PISA is a remarkable program, in terms of the breadth of its coverage (65 education systems, including selected states in the US and Shanghai as separate from China) and the care taken to provide reliable estimates of the math, reading, and scientific literacy of samples of 15-year olds.  We have come a long way since the early days of international comparative assessment, in terms of sampling methods, psychometric quality, and reporting of results. 

Interpretation, though, remains a challenge.  For descriptive purposes, PISA provides a trove of interesting information, which, along with TIMSS, NAEP, and PIAAC (another OECD project), should be studied by anyone who cares about the ongoing pursuit of improved educational opportunity locally, nationally, and globally.  The more complicated task, though, is deriving sound policy inferences from these descriptive data.  There is no clear enough pattern of relationships to infer anything definitive about the relative success of various reforms in the U.S. and elsewhere; about the relationship of test performance to national economic outcomes; or about what exactly we should do next as we struggle to expand access and high quality educational opportunities for our students. 

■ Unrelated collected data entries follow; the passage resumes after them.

(** The explosion loop, score by score. *)
Lemma explosion_scores (now : Q) :
  forall (es : list Explosion.t) (s : Sim),
    NoDup (dict_keys (Room.players (room s))) ->
    scores (Room.players (room (fold_left (explosion_step users now) es s)))
    = map (fun ks =>
             (fst ks, (snd ks + Z.of_nat (kills now es (Room.balloons (room s)) (fst ks)))%Z))
          (scores (Room.players (room s))).
Proof.
  induction es as [| e es IH]; intros s Hnd; cbn [fold_left].
  - rewrite <- (scores_raised_none (scores (Room.players (room s)))) at 1.
    apply map_ext. intros [k z]. cbn [fst snd]. rewrite kills_nil. reflexivity.
  - destruct (expired now e) eqn:Ee.
    + assert (explosion_step users now s e
              = on_room (fun r => Room.set_explosions r
                                    (list_remove Explosion.eqb e (Room.explosions r))) s)
        as -> by (unfold explosion_step; unfold expired in Ee; rewrite Ee; reflexivity).
      rewrite IH by exact Hnd.
      cbn [room on_room Room.players Room.balloons Room.set_explosions].
      apply map_ext. intros [k z]. cbn [fst snd].
      rewrite (kills_cons_expired now e es _ k Ee). reflexivity.
    + assert (explosion_step users now s e
              = fold_left (blast users e) (Room.balloons (room s)) s)
        as -> by (unfold explosion_step; unfold expired in Ee; rewrite Ee; reflexivity).
      destruct (blast_fold e (Room.balloons (room s)) [] s eq_refl (Forall_nil _))
        as (Hb & _ & Hp).
      cbv zeta in Hb, Hp. cbn [app] in Hb.
      pose proof (scores_set_score (Room.players (room s)) (Explosion.player_id e)
                    (Z.of_nat (List.length (filter (hits e) (Room.balloons (room s)))))
                    Hnd) as Hsc.
      assert (Room.players (room (fold_left (blast users e) (Room.balloons (room s)) s))
              = match dict_get (Room.players (room s)) (Explosion.player_id e) with
                | Some p =>
                    dict_set (Room.players (room s)) (Explosion.player_id e)
                      (Player.set_score p
                         (Player.score p
                          + Z.of_nat (List.length (filter (hits e) (Room.balloons (room s)))))%Z)
                | None => Room.players (room s)
                end) as Hpl.
      { destruct (dict_get (Room.players (room s)) (Explosion.player_id e)); apply Hp. }
      rewrite <- Hpl in Hsc.
      rewrite IH.
      * rewrite Hsc, Hb, map_map. apply map_ext. intros [k z]. cbn [fst snd].
        rewrite (kills_cons_live now e es _ k Ee).
        f_equal. destruct (String.eqb (Explosion.player_id e) k); lia.
      * rewrite <- scores_keys, Hsc.
        rewrite (scores_raised_keys
                   (fun k0 =>
                      if String.eqb (Explosion.player_id e) k0
                      then Z.of_nat (List.length (filter (hits e) (Room.balloons (room s))))
                      else 0%Z)).
        rewrite scores_keys. exact Hnd.
Qed.

Lemma advance_players_scores (now dt : Q) (d : dict Player.t) :
  scores (advance_players now dt d) = scores d.
Proof.
  unfold scores, advance_players. rewrite map_map. apply map_ext.
  intros [k p]. cbn [fst snd]. unfold advance_player. case_if; reflexivity.
Qed.

Lemma powerup_step_scores (env : Entropy) (s : Sim) (pu : Powerup.t) :
  scores (Room.players (room (powerup_step users env s pu)))
  = scores (Room.players (room s)).
Proof.
  unfold powerup_step.
  pose proof (powerup_scan_spec env (tick s) pu (Room.players (room s))) as H.
  destruct (powerup_scan env (tick s) pu (Room.players (room s)))
    as [[[d' who] k'] |]; [| reflexivity].
  destruct H as (pre & key & post & -> & _ & _ & -> & _).
  cbn [room Room.players Room.set_players]. unfold scores. rewrite !map_app.
  cbn [map fst snd]. destruct (Powerup.type pu); reflexivity.
Qed.

Lemma banana_step_scores (now : Q) (s : Sim) (bn : Banana.t) :
  scores (Room.players (room (banana_step now s bn))) = scores (Room.players (room s)).
Proof.
  unfold banana_step.
  pose proof (banana_scan_spec now bn (Room.players (room s))) as H.
  destruct (banana_scan now bn (Room.players (room s))) as [d' |]; [| reflexivity].
  destruct H as (pre & key & who & post & -> & _ & _ & _ & ->).
  cbn [room on_room Room.players Room.set_players Room.set_bananas].
  unfold scores. rewrite !map_app. reflexivity.
Qed.

Lemma blasted_spec (now : Q) (es : list Explosion.t) (b : Balloon.t) :
  blasted now es b = true
  <-> exists e,
        In e es /\ ~ Explosion.expires_at e < now
        /\ (Explosion.x e - Balloon.x b) * (Explosion.x e - Balloon.x b)
           + (Explosion.y e - Balloon.y b) * (Explosion.y e - Balloon.y b)
           <= inject_Z ((Explosion.radius e + Balloon.radius b) ^ 2).
Proof.
  unfold blasted. rewrite existsb_exists. split.
  - intros (e & Hin & He). apply andb_true_iff in He. destruct He as [Hl Hh].
    exists e. split; [exact Hin |]. split.
    + intro Hlt. apply Qltb_lt in Hlt. unfold expired in Hl. rewrite Hlt in Hl.
      discriminate.
    + unfold hits in Hh. apply Qle_bool_iff in Hh. exact Hh.
  - intros (e & Hin & Hl & Hh). exists e. split; [exact Hin |].
    apply andb_true_iff. split.
    + unfold expired. destruct (Qltb (Explosion.expires_at e) now) eqn:E; [| reflexivity].
      apply Qltb_lt in E. contradiction.
    + unfold hits. apply Qle_bool_iff. exact Hh.
Qed.

(** The explosion loop and the pickup loops after it, from any state. *)
Lemma late_stages_explosions (env : Entropy) (now : Q) (s6 : Sim) :
  NoDup (dict_keys (Room.players (room s6))) ->
  Room.explosions
    (room (collect_bananas now
             (collect_powerups users env (resolve_explosions users now s6))))
  = filter (fun e => negb (expired now e)) (Room.explosions (room s6))
  /\ Room.balloons
       (room (collect_bananas now
                (collect_powerups users env (resolve_explosions users now s6))))
     = filter (fun b => negb (blasted now (Room.explosions (room s6)) b))
              (Room.balloons (room s6))
  /\ scores
       (Room.players
          (room (collect_bananas now
                   (collect_powerups users env (resolve_explosions users now s6)))))
     = map (fun ks =>
              (fst ks,
               (snd ks
                + Z.of_nat (kills now (Room.explosions (room s6))
                              (Room.balloons (room s6)) (fst ks)))%Z))
           (scores (Room.players (room s6))).
Proof.
  intro Hnd.
  destruct (explosion_fold now (Room.explosions (room s6)) [] s6 eq_refl (Forall_nil _))
    as (H8e & H8b).
  cbv zeta in H8e, H8b. cbn [app] in H8e.
  pose proof (explosion_scores now (Room.explosions (room s6)) s6 Hnd) as H8s.
  unfold resolve_explosions.
  remember (fold_left (explosion_step users now) (Room.explosions (room s6)) s6)
    as s8 eqn:E8.
  destruct (pickups_keep_fuses env now s8) as [_ H9e]. cbv zeta in H9e.
  split; [rewrite H9e; exact H8e |].
  split.
  { rewrite (proj1 (collect_bananas_items now _)), (proj1 (collect_powerups_items env s8)).
    exact H8b. }
  unfold collect_bananas, collect_powerups.
  rewrite (fold_left_keeps (banana_step now) (fun s => scores (Room.players (room s))))
    by (intros; apply banana_step_scores).
  rewrite (fold_left_keeps (powerup_step users env)
             (fun s => scores (Room.players (room s))))
    by (intros; apply powerup_step_scores).
  exact H8s.
Qed.

(** C6. Explosion resolution in [_advance_room]. Of the explosions that enter
    the loop (those of the room followed by the ones the fuse loop has just
    made), the ones past [expires_at] are removed and destroy nothing, the
    others stay. Of the falling balloons that enter it (those of the room
    after their motion, followed by the spawned ones), exactly those are
    destroyed that some unexpired explosion overlaps, that is with
    [dx*dx + dy*dy <= (radius + balloon radius)^2]; the others stay, in
    order. Every player of the room ends the call with the score it had plus
    one for each balloon destroyed by an explosion it owns (the first
    unexpired explosion, in list order, that overlaps the balloon); balloons
    destroyed by an explosion whose owner has left score for nobody. The
    room's player keys are taken to be distinct, as the keys of a dict are. *)
Theorem advance_room_explosions (env : Entropy) (s : Sim) (now : Q) :
  NoDup (dict_keys (Room.players (room s))) ->
  let s6 := at_explosions env s now in
  let es := Room.explosions (room s6) in
  let bs := Room.balloons (room s6) in
  let r' := room (_advance_room users env s now) in
  Room.explosions r' = filter (fun e => negb (expired now e)) es
  /\ Room.balloons r' = filter (fun b => negb (blasted now es b)) bs
  /\ (forall b,
        blasted now es b = true
        <-> exists e,
              In e es /\ ~ Explosion.expires_at e < now
              /\ (Explosion.x e - Balloon.x b) * (Explosion.x e - Balloon.x b)
                 + (Explosion.y e - Balloon.y b) * (Explosion.y e - Balloon.y b)
                 <= inject_Z ((Explosion.radius e + Balloon.radius b) ^ 2))
  /\ scores (Room.players r')
     = map (fun ks => (fst ks, (snd ks + Z.of_nat (kills now es bs (fst ks)))%Z))
           (scores (Room.players (room s)))
  /\ (exists k,
        es = Room.explosions (room s)
             ++ detonate env now k
                  (filter (fuse_due now) (Room.placed_balloons (room s))))
  /\ (exists spawned,
        bs = advance_balloons (elapsed (room s) now) (Room.balloons (room s)) ++ spawned).
Proof.
  intro Hnd. cbv zeta.
  destruct (at_explosions_holds env s now) as (H6p & H6b & H6e). cbv zeta in H6p, H6b, H6e.
  assert (NoDup (dict_keys (Room.players (room (at_explosions env s now))))) as Hnd6.
  { rewrite <- scores_keys, H6p, advance_players_scores, scores_keys. exact Hnd. }
  destruct (late_stages_explosions env now (at_explosions env s now) Hnd6)
    as (He & Hb & Hs).
  rewrite advance_room_from_explosions.
  split; [exact He |]. split; [exact Hb |].
  split; [intro b; apply blasted_spec |].
  split; [| split; [exact H6e | exact H6b]].
  rewrite Hs, H6p, advance_players_scores. reflexivity.
Qed.

(** ** The clock *)






End Properties.

(* ------------------------------------------------------------------ *)
(** * Examples *)

Lemma advance_room_spawn_accum_unit_witness :
  0 <= Room.spawn_accum (room (_advance_room sample_users (sample_env 0) sample_sim (10005 # 100)))
  /\ Room.spawn_accum (room (_advance_room sample_users (sample_env 0) sample_sim (10005 # 100))) < 1.
Proof.
  apply (advance_room_spawn_accum_unit sample_users (sample_env 0) sample_sim (10005 # 100)).
  cbn. split; lra.
Defined.

Lemma api_poll_keeps_poller_witness :
  exists room1 player1,
    dict_get (ROOMS (snd (api_poll sample_users (sample_env 0) sample_server "lobby" "p1")))
             "lobby" = Some room1
    /\ dict_get (Room.players room1) "p1" = Some player1
    /\ Player.last_seen player1 = _now (sample_env 0) (reads sample_server).
Proof.
  apply (api_poll_keeps_poller sample_users (sample_env 0) sample_server "lobby" "p1"
           sample_room (sample_player "p1" 400)).
  - reflexivity.
  - reflexivity.
  - repeat constructor; simpl; intuition discriminate.
Defined.

Lemma api_input_place_balloon_witness :
  fst (api_input sample_users (sample_env 0) sample_server "lobby" "p1" (Some 1) true false)
  = ok_true.
Proof.
  exact (proj1 (api_input_place_balloon sample_users (sample_env 0) sample_server "lobby" "p1"
                  sample_room (sample_player "p1" 400) 1 false eq_refl eq_refl)).
Defined.



Lemma advance_room_deterministic_witness :
  _advance_room sample_users (sample_env 0) sample_sim (10005 # 100)
  = _advance_room sample_users (sample_env_until 6) sample_sim (10005 # 100).
Proof.
  apply (advance_room_deterministic sample_users (sample_env 0) (sample_env_until 6)
           sample_sim (10005 # 100)).
  intros k Hk.
  assert (k < 6)%nat as Hlt by (vm_compute in Hk; lia).
  clear Hk. cbn [sample_env_until random_random random_index uuid4_hex time_monotonic].
  apply Nat.ltb_lt in Hlt. rewrite Hlt. repeat split.
Defined.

For example, it seems that Massachusetts again did better than the overall U.S. average and on par with some of the biggest international “winners.”  Florida fared more poorly.  So people who like what Massachusetts has been doing must be pleased, and would be inclined therefore to like what PISA measures.  People who like Florida’s hard-charging accountability reforms are surely disappointed, and some of them must now be skeptical about whether PISA is the right tool to gauge the effects of reform.  It is no small irony that some of the harshest critics of PISA (and testing generally) are willing to use the latest results to vindicate their claims about the success or failure of various reform initiatives. 

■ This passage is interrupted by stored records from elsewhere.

Lemma product_class_resolves_witness :
  product_class (lit "unknown") = lit "zen".
Proof.
  apply (proj1 (proj2 (proj2 (proj2 (proj2 (proj2 product_class_resolves)))))).
  cbn. intros H.
  repeat (destruct H as [H|H]; [discriminate H|]). exact H.
Defined.

(* --------------------------------------------------------------------- *)
(** ** Mode selection *)

(** C10, as amended: the info-only branch is selected only when the info
    flag is set and no broker is configured; with the info flag and a
    broker it is never selected, and the continuous polling branch runs
    unless one of the two cloud-toggle branches, which are tested first,
    is taken. *)
Theorem info_only_needs_no_broker :
  forall (fin : Type) (float_repr : fin -> pystr) (E : env fin) (G : globals)
         broker port info_only connect disconnect ssid,
    let m := select_mode G broker port info_only connect disconnect ssid in
    (m = InfoOnlyModeSel -> info_only = true /\ broker = None) /\
    (info_only = true -> broker <> None ->
       m <> InfoOnlyModeSel /\
       ((disconnect && opt_str_truthy broker && port_truthy port
         && opt_str_truthy ssid && opt_str_truthy (SF_DEVICE_ID G))%bool = false ->
        (connect && opt_str_truthy ssid)%bool = false ->
        m = ContinuousModeSel /\
        forall n,
          session float_repr E G broker port info_only connect disconnect ssid n
          = (log DEBUG Services ;;
             log INFO (ContinuousMode (GLOBAL_INFO_POLLING_INTERVAL G)) ;;
             set_getinfo true ;;
             poll_loop float_repr E G n)%py)).
Proof.
  intros fin float_repr E G broker port info_only connect disconnect ssid m.
  split.
  - subst m. unfold select_mode.
    destruct (disconnect && opt_str_truthy broker && port_truthy port
              && opt_str_truthy ssid && opt_str_truthy (SF_DEVICE_ID G))%bool;
      [discriminate|].
    destruct (connect && opt_str_truthy ssid)%bool; [discriminate|].
    destruct info_only; [|discriminate].
    destruct broker; [discriminate|]. auto.
  - intros Hi Hb. subst info_only.
    destruct broker as [b|]; [|congruence].
    split.
    + subst m. unfold select_mode.
      destruct (disconnect && opt_str_truthy (Some b) && port_truthy port
                && opt_str_truthy ssid && opt_str_truthy (SF_DEVICE_ID G))%bool;
        [discriminate|].
      destruct (connect && opt_str_truthy ssid)%bool; discriminate.
    + intros Hd Hc.
      assert (Hm : m = ContinuousModeSel).
      { subst m. unfold select_mode. rewrite Hd, Hc. reflexivity. }
      split; [exact Hm|].
      intros n. unfold session. fold m. rewrite Hm. reflexivity.
Qed.

Lemma info_only_needs_no_broker_witness :
  select_mode ex_globals (Some (lit "192.168.1.100")) (Some 1883%Z)
              true false false None = ContinuousModeSel.
Proof.
  apply (proj2 (info_only_needs_no_broker Z ex_float_repr ex_env ex_globals
                  (Some (lit "192.168.1.100")) (Some 1883%Z)
                  true false false None));
    [reflexivity | discriminate | reflexivity | reflexivity].
Defined.

(** C10, the claim as stated fails: [-i -d -w home -b 192.168.1.100:1883]
    sets the info flag and a broker, and [run] takes the disconnect
    branch: it returns, and never subscribes nor polls. *)
Lemma info_with_broker_counterexample :
  let f := main_flags ex_info_and_disconnect in
  cli_info_only f = true /\
  cli_broker f = Some (lit "192.168.1.100") /\
  select_mode ex_globals (cli_broker f) (cli_port f) (cli_info_only f)
              (cli_connect f) (cli_disconnect f) (cli_ssid f)
  <> ContinuousModeSel /\
  fst (main ex_float_repr ex_env ex_globals ex_info_and_disconnect 3
            (start false)) = Ret tt /\
  subscriptions (trace (snd (main ex_float_repr ex_env ex_globals
                                  ex_info_and_disconnect 3 (start false)))) = 0.
Proof.
  cbv zeta. repeat split; try (vm_compute; reflexivity).
  vm_compute. discriminate.
Qed.

(* --------------------------------------------------------------------- *)
(** ** The monad: how the primitive actions run *)

Lemma advance_advance {fin : Type} (w : world fin) evs1 k1 evs2 k2 :
  advance (advance w evs1 k1) evs2 k2 = advance w (evs1 ++ evs2) (k2 + k1).
Proof.
  unfold advance; simpl. now rewrite app_assoc, Nat.add_assoc.
Qed.

Lemma advance_nil {fin : Type} (w : world fin) : advance w [] 0 = w.
Proof.
  unfold advance. rewrite app_nil_r. now destruct w.
Qed.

Similarly, there is the implicit (and in some cases explicit) attempt to tie PISA scores to our current or future economic stature.  Here, too, the hazards of inferring cause and making predictions from purely correlational and descriptive data are profound.  As I’ve written elsewhere, the U.S. performed near or at the bottom on the First International Mathematics assessment in 1964, and indeed our economic productivity growth declined in the subsequent decade (when many of those high school kids who had taken the test were in the labor market).  But countries that significantly outperformed us on the math test, e.g., Britain and Japan, experienced an even more dramatic productivity growth slowdown, suggesting that those test results could not, alone, explain much about the economy or predict much about the future.  Average annual labor productivity increased by about 4.2% in the U.S., between 1979 and 2011, compared to 2.5% in Germany, which outperforms us on PISA.  Again, it’s not easy to infer simple relations from these data.  Does academic achievement matter to economic outcomes?  Yes, without a doubt.  But so much else matters, and probably more, that to draw quick inferences – and again sound loud alarm bells about our impending economic doom and, worse yet, blame everything on schools and teachers – from results on one assessment of one age group is a recipe for the ultimate erosion of respect for what is otherwise a useful tool for comparative study.  I’ve tried to make this argument elsewhere.

Finally, there is the question about what to do next.  On this, I was inspired by the wise comment of John Jackson, of the Schott Foundation for Public Education, whom I met at a dinner with a number of education policy makers and researchers.  John asked whether it was possible that we in the U.S. had essentially “maxed out” on the impact of reform in terms of its effects on PISA scores, and if so what should guide us as we continue to work on educational improvement.  That’s the right question, and though I believe there is useful information in PISA I also believe that answering it will require considerably more nuance in our understanding of the results.  (To get a sense of the complexity of these issues, see the recent work of Martin Carnoy and Richard Rothstein). 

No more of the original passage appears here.